▸ Work required: Could you copy every line of the data that contains "option"?

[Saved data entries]
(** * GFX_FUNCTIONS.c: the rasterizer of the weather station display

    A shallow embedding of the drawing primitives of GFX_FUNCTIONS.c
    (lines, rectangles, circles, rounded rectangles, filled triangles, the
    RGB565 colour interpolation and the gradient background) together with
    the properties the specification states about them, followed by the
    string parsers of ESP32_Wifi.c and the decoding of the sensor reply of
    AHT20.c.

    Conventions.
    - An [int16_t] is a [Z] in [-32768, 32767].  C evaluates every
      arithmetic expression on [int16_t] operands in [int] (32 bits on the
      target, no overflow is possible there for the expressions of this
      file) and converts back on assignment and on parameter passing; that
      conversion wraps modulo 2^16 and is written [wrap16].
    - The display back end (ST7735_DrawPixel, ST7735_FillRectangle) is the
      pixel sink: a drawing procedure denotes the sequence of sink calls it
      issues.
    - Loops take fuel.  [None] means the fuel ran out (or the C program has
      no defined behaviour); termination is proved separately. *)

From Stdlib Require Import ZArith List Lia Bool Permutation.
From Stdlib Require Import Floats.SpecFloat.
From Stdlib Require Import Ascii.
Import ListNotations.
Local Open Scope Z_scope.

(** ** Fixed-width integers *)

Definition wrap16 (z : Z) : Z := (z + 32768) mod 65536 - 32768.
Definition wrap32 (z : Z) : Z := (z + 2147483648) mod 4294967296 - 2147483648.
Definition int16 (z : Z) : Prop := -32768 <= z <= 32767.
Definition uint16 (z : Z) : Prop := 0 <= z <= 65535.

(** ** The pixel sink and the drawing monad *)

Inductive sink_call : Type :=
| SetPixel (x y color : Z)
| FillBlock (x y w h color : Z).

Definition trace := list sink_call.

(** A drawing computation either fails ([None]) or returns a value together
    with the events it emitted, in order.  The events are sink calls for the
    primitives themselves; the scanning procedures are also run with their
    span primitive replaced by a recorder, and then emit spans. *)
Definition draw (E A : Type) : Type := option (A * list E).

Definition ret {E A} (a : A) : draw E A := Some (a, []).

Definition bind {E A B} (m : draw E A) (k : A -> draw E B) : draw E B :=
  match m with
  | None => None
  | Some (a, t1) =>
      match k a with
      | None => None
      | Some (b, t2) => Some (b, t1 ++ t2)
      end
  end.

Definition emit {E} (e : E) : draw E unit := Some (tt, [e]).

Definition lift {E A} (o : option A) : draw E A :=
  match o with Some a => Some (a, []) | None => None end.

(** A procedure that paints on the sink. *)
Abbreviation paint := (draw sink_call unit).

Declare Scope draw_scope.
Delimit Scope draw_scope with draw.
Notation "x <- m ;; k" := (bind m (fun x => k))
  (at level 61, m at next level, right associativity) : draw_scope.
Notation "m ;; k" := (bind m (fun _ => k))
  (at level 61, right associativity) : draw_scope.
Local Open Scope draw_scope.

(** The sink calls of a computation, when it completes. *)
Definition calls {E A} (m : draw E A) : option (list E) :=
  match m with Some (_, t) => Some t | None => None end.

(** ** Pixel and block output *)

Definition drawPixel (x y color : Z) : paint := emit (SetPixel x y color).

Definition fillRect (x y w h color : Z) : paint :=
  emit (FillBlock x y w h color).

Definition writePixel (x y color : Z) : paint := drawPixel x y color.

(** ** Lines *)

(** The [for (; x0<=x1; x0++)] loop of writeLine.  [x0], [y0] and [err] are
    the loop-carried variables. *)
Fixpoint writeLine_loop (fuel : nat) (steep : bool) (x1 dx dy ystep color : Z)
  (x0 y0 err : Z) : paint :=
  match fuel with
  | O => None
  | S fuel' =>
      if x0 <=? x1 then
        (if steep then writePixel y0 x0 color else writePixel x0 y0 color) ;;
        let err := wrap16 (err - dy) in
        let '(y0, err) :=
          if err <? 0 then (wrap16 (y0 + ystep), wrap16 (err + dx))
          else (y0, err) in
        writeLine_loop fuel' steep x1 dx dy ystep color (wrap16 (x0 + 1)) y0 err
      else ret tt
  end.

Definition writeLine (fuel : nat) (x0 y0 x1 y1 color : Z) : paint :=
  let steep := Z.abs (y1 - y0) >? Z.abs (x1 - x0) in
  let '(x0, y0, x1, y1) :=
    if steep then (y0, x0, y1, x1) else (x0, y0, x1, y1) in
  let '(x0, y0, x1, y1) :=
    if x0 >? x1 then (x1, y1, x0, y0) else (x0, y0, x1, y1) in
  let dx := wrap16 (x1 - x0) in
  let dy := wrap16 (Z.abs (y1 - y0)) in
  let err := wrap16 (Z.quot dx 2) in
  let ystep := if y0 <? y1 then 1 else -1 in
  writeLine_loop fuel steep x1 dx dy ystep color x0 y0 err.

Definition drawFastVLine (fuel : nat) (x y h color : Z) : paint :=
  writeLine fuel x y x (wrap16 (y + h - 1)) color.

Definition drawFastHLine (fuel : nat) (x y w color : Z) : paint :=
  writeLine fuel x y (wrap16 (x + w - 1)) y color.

▸ The answer:
Definition draw (E A : Type) : Type := option (A * list E).
Definition lift {E A} (o : option A) : draw E A :=
Definition calls {E A} (m : draw E A) : option (list E) :=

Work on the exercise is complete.